=== Data for this exercise ===
(* ===== verification/Kern.v ===== *)
(** * The kernel's data

    The global variables of the kernel, as one record [kern]: physical memory
    and the free list ([kalloc.c]), the buffer cache ([bio.c]), the disk
    driver's rings ([virtio_disk.c]), the log ([log.c]), the superblock and
    the inode table ([fs.c]), the file table ([file.c]), pipes ([pipe.c]),
    console and UART buffers ([console.c], [uart.c], [printf.c]) and the
    clock ([trap.c]).  Structures the code reaches through pointers into
    these tables are named by their index; a null pointer is [None].

    Devices are not part of the source.  A read of a device register is
    answered by an arbitrary oracle [io_rd], a write is appended to the trace
    [io_wr]; what the disk holds is [dsk], which only the device changes. *)

From Stdlib Require Import ZArith Lia.
From S2P Require Import Prelude Riscv KString Thread Kalloc.

(** ** Constants of fs.h, stat.h, fcntl.h, file.h *)

Definition BSIZE : Z := 1024.
Definition ROOTINO : Z := 1.
Definition FSMAGIC : Z := 0x10203040.
Definition NDIRECT : Z := 12.
Definition NINDIRECT : Z := BSIZE / 4.
Definition MAXFILE : Z := NDIRECT + NINDIRECT.
(** sizeof(struct dinode), sizeof(struct dirent), sizeof(struct superblock) *)
Definition DINODE_SIZE : Z := 64.
Definition DIRENT_SIZE : Z := 16.
Definition SB_SIZE : Z := 32.
Definition IPB : Z := BSIZE / DINODE_SIZE.
Definition BPB : Z := BSIZE * 8.
Definition DIRSIZ : Z := 14.
Definition T_DIR : Z := 1.
Definition T_FILE : Z := 2.
Definition T_DEVICE : Z := 3.
Definition O_RDONLY : Z := 0x000.
Definition O_WRONLY : Z := 0x001.
Definition O_RDWR : Z := 0x002.
Definition O_CREATE : Z := 0x200.
Definition O_TRUNC : Z := 0x400.
Definition CONSOLE : Z := 1.

(** ** Structures *)

(** [struct buf]; [prev] and [next] are indices, [NBUF] for [&bcache.head]. *)
Record buf := MkBuf {
  b_valid : Z; b_disk : Z; b_dev : Z; b_blockno : Z; b_refcnt : Z;
  b_prev : nat; b_next : nat; b_data : list Z
}.
#[export] Instance eta_buf : Eta buf := fun b =>
  MkBuf (b_valid b) (b_disk b) (b_dev b) (b_blockno b) (b_refcnt b) (b_prev b) (b_next b) (b_data b).
Definition buf0 : buf := MkBuf 0 0 0 0 0 0 0 (replicate (Z.to_nat BSIZE) 0).

(** [struct logheader] and [struct log] (the lock is [LkLog]). *)
Record logst := MkLog {
  lg_start : Z; lg_size : Z; lg_outstanding : Z; lg_committing : Z; lg_dev : Z;
  lh_n : Z; lh_block : list Z
}.
#[export] Instance eta_logst : Eta logst := fun l =>
  MkLog (lg_start l) (lg_size l) (lg_outstanding l) (lg_committing l) (lg_dev l) (lh_n l) (lh_block l).

Record superblock := MkSb {
  sb_magic : Z; sb_size : Z; sb_nblocks : Z; sb_ninodes : Z;
  sb_nlog : Z; sb_logstart : Z; sb_inodestart : Z; sb_bmapstart : Z
}.

(** [struct inode] (the lock is [SLInode i]). *)
Record inode := MkInode {
  i_dev : Z; i_inum : Z; i_ref : Z; i_valid : Z;
  i_type : Z; i_major : Z; i_minor : Z; i_nlink : Z; i_size : Z; i_addrs : list Z
}.
#[export] Instance eta_inode : Eta inode := fun i =>
  MkInode (i_dev i) (i_inum i) (i_ref i) (i_valid i) (i_type i) (i_major i) (i_minor i)
    (i_nlink i) (i_size i) (i_addrs i).
Definition inode0 : inode := MkInode 0 0 0 0 0 0 0 0 0 (replicate 13 0).

Inductive fdtype := FD_NONE | FD_PIPE | FD_INODE | FD_DEVICE.
#[export] Instance fdtype_eq_dec : EqDecision fdtype.
Proof. solve_decision. Defined.

(** [struct file]; [f_pipe] is the address of the pipe's page. *)
Record file := MkFile {
  f_type : fdtype; f_ref : Z; f_readable : Z; f_writable : Z;
  f_pipe : Z; f_ip : option nat; f_off : Z; f_major : Z
}.
#[export] Instance eta_file : Eta file := fun f =>
  MkFile (f_type f) (f_ref f) (f_readable f) (f_writable f) (f_pipe f) (f_ip f) (f_off f) (f_major f).
Definition file0 : file := MkFile FD_NONE 0 0 0 0 None 0 0.

(** [struct pipe], which lives in a page of its own. *)
Record pipe := MkPipe {
  pi_data : list Z; pi_nread : Z; pi_nwrite : Z; pi_readopen : Z; pi_writeopen : Z
}.
#[export] Instance eta_pipe : Eta pipe := fun p =>
  MkPipe (pi_data p) (pi_nread p) (pi_nwrite p) (pi_readopen p) (pi_writeopen p).

(** The function table [devsw]: the only driver is the console. *)
Inductive devfns := ConsoleFns.

(** virtio.h: descriptors, with the objects their addresses point to. *)
Inductive dma := DmaNull | DmaReq (i : nat) | DmaData (b : nat) | DmaStatus (i : nat).
Record virtq_desc := MkDesc { d_addr : dma; d_len : Z; d_flags : Z; d_next : Z }.
#[export] Instance eta_desc : Eta virtq_desc := fun d => MkDesc (d_addr d) (d_len d) (d_flags d) (d_next d).
Definition desc0 : virtq_desc := MkDesc DmaNull 0 0 0.
Record blk_req := MkReq { rq_type : Z; rq_reserved : Z; rq_sector : Z }.
Definition req0 : blk_req := MkReq 0 0 0.
Record dinfo := MkInfo { in_b : option nat; in_status : Z }.
#[export] Instance eta_dinfo : Eta dinfo := fun i => MkInfo (in_b i) (in_status i).
Definition info0 : dinfo := MkInfo None 0.

(** [struct disk] of virtio_disk.c (the lock is [LkVdisk]); [vq_used] and
    [vq_used_idx] are written by the device. *)
Record virtio := MkVirtio {
  vq_desc : list virtq_desc;
  vq_avail : list Z; vq_avail_idx : Z;
  vq_used : list Z; vq_used_idx : Z;
  vq_free : list Z; used_idx : Z;
  vq_info : list dinfo; vq_ops : list blk_req
}.
#[export] Instance eta_virtio : Eta virtio := fun v =>
  MkVirtio (vq_desc v) (vq_avail v) (vq_avail_idx v) (vq_used v) (vq_used_idx v) (vq_free v)
    (used_idx v) (vq_info v) (vq_ops v).

Record conss := MkCons { c_buf : list Z; c_r : Z; c_w : Z; c_e : Z }.
#[export] Instance eta_conss : Eta conss := fun c => MkCons (c_buf c) (c_r c) (c_w c) (c_e c).

Record uarts := MkUart { tx_buf : list Z; tx_w : Z; tx_r : Z }.
#[export] Instance eta_uarts : Eta uarts := fun u => MkUart (tx_buf u) (tx_w u) (tx_r u).

(** The supervisor registers of this hart.  The interrupt enable bit of
    [sstatus] is [sie] of the thread state; [r_sstatus] puts it in place. *)
Record csrs := MkCsr {
  stvec : Z; sepc : Z; scause : Z; stval : Z; sstatus : Z; satp : Z; sip : Z
}.
#[export] Instance eta_csrs : Eta csrs := fun c =>
  MkCsr (stvec c) (sepc c) (scause c) (stval c) (sstatus c) (satp c) (sip c).

Record kern := MkKern {
  km : kmem;
  bufs : list buf;
  vd : virtio;
  lg : logst;
  sb : superblock;
  itable : list inode;
  ftable : list file;
  pipes : gmap Z pipe;
  devsw : list (option devfns);
  cons : conss;
  uart : uarts;
  panicked : Z;
  pr_locking : Z;
  ticks : Z;
  fs_first : Z;                  (* forkret's static int first *)
  kernel_pagetable : Z;
  started : Z;
  csr : csrs;
  io_rd : nat -> Z -> Z;
  io_n : nat;
  io_wr : list (Z * Z);
  dsk : gmap Z (list Z);
  dtr : list (Z * list Z)        (* block writes the device has done, oldest first *)
}.
#[export] Instance eta_kern : Eta kern := fun k =>
  MkKern (km k) (bufs k) (vd k) (lg k) (sb k) (itable k) (ftable k) (pipes k) (devsw k) (cons k)
    (uart k) (panicked k) (pr_locking k) (ticks k) (fs_first k)
    (kernel_pagetable k) (started k) (csr k) (io_rd k) (io_n k) (io_wr k) (dsk k) (dtr k).

Notation KK := (KM kern).

(** ** Access *)

(** The memory functions of kalloc.c and vm.c, on the kernel's state. *)
Definition kmm {A} (m : KM kmem A) : KK A := kzoom km (fun k' k => k <| km := k' |>) m.

Definition getb (b : nat) : KK buf := getX (fun k => default buf0 (bufs k !! b)).
Definition modb (b : nat) (f : buf -> buf) : KK () := modX (fun k => k <| bufs ::= alter f b |>).
Definition geti (i : nat) : KK inode := getX (fun k => default inode0 (itable k !! i)).
Definition modi (i : nat) (f : inode -> inode) : KK () := modX (fun k => k <| itable ::= alter f i |>).
Definition getf (f : nat) : KK file := getX (fun k => default file0 (ftable k !! f)).
Definition modf (f : nat) (g : file -> file) : KK () := modX (fun k => k <| ftable ::= alter g f |>).
(** The pipe in the page at [a]; the page may not be used once it is freed. *)
Definition getpi (a : Z) : KK pipe :=
  o ← getX (fun k => pipes k !! a);
  match o with Some p => mret p | None => undef end.
Definition modpi (a : Z) (g : pipe -> pipe) : KK () := modX (fun k => k <| pipes ::= alter g a |>).
Definition getl {A} (f : logst -> A) : KK A := getX (fun k => f (lg k)).
Definition modl (f : logst -> logst) : KK () := modX (fun k => k <| lg ::= f |>).
Definition getv {A} (f : virtio -> A) : KK A := getX (fun k => f (vd k)).
Definition modv (f : virtio -> virtio) : KK () := modX (fun k => k <| vd ::= f |>).

(** Memory-mapped device registers. *)
Definition mmio_read (a : Z) : KK Z :=
  v ← getX (fun k => io_rd k (io_n k) a);
  modX (fun k => k <| io_n ::= S |>) ;;
  mret v.
Definition mmio_write (a v : Z) : KK () := modX (fun k => k <| io_wr ::= fun l => l ++ [(a, v)] |>).

(** ** Bytes of a block *)

Definition splice (off : Z) (new data : list Z) : list Z :=
  take (Z.to_nat off) data ++ new ++ drop (Z.to_nat off + length new) data.
Definition slice (off n : Z) (data : list Z) : list Z := take (Z.to_nat n) (drop (Z.to_nat off) data).
Definition rd_u32 (data : list Z) (off : Z) : Z := le_val (slice off 4 data).
Definition rd_u16 (data : list Z) (off : Z) : Z := le_val (slice off 2 data).
Definition wr_u32 (data : list Z) (off v : Z) : list Z := splice off (le_bytes 4 v) data.
Definition wr_u16 (data : list Z) (off v : Z) : list Z := splice off (le_bytes 2 v) data.

(** ** Running the accessors *)

Section accessors.
Context {X : Type}.
Implicit Type x : X.

Lemma getX_bind {A B} (g : X -> A) (f : A -> KM X B) n t x :
  (getX g ≫= f) n (MkK t x) = f (g x) n (MkK t x).
Proof. reflexivity. Qed.
Lemma modX_bind {B} g (f : () -> KM X B) n t x : (modX g ≫= f) n (MkK t x) = f tt n (MkK t (g x)).
Proof. reflexivity. Qed.
Lemma ret_bind {A B} (a : A) (f : A -> KM X B) n (s : kst X) : (mret a ≫= f) n s = f a n s.
Proof. reflexivity. Qed.
Lemma deref_bind {B} i (f : nat -> KM X B) n (s : kst X) : (deref (Some i) ≫= f) n s = f i n s.
Proof. reflexivity. Qed.
End accessors.

Section kern_accessors.
Context {B : Type} (n : nat) (t : T) (k : kern).

Lemma getb_bind b (f : buf -> KK B) x :
  bufs k !! b = Some x -> (getb b ≫= f) n (MkK t k) = f x n (MkK t k).
Proof. intros H. unfold getb. rewrite getX_bind. by rewrite H. Qed.
Lemma modb_bind b g (f : () -> KK B) :
  (modb b g ≫= f) n (MkK t k) = f tt n (MkK t (k <| bufs ::= alter g b |>)).
Proof. reflexivity. Qed.
Lemma geti_bind i (f : inode -> KK B) x :
  itable k !! i = Some x -> (geti i ≫= f) n (MkK t k) = f x n (MkK t k).
Proof. intros H. unfold geti. rewrite getX_bind. by rewrite H. Qed.
Lemma modi_bind i g (f : () -> KK B) :
  (modi i g ≫= f) n (MkK t k) = f tt n (MkK t (k <| itable ::= alter g i |>)).
Proof. reflexivity. Qed.
Lemma getl_bind {A} (g : logst -> A) (f : A -> KK B) :
  (getl g ≫= f) n (MkK t k) = f (g (lg k)) n (MkK t k).
Proof. reflexivity. Qed.
Lemma modl_bind g (f : () -> KK B) :
  (modl g ≫= f) n (MkK t k) = f tt n (MkK t (k <| lg ::= g |>)).
Proof. reflexivity. Qed.
Lemma getv_bind {A} (g : virtio -> A) (f : A -> KK B) :
  (getv g ≫= f) n (MkK t k) = f (g (vd k)) n (MkK t k).
Proof. reflexivity. Qed.
Lemma modv_bind g (f : () -> KK B) :
  (modv g ≫= f) n (MkK t k) = f tt n (MkK t (k <| vd ::= g |>)).
Proof. reflexivity. Qed.
Lemma mmio_read_bind a (f : Z -> KK B) :
  (mmio_read a ≫= f) n (MkK t k) = f (io_rd k (io_n k) a) n (MkK t (k <| io_n ::= S |>)).
Proof. reflexivity. Qed.
Lemma mmio_write_bind a v (f : () -> KK B) :
  (mmio_write a v ≫= f) n (MkK t k) = f tt n (MkK t (k <| io_wr ::= fun l => l ++ [(a, v)] |>)).
Proof. reflexivity. Qed.
End kern_accessors.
===
## [Activity]
Throughout the material above, find each line with "stval" and return it.

## [Answer box]
  stvec : Z; sepc : Z; scause : Z; stval : Z; sstatus : Z; satp : Z; sip : Z
  MkCsr (stvec c) (sepc c) (scause c) (stval c) (sstatus c) (satp c) (sip c).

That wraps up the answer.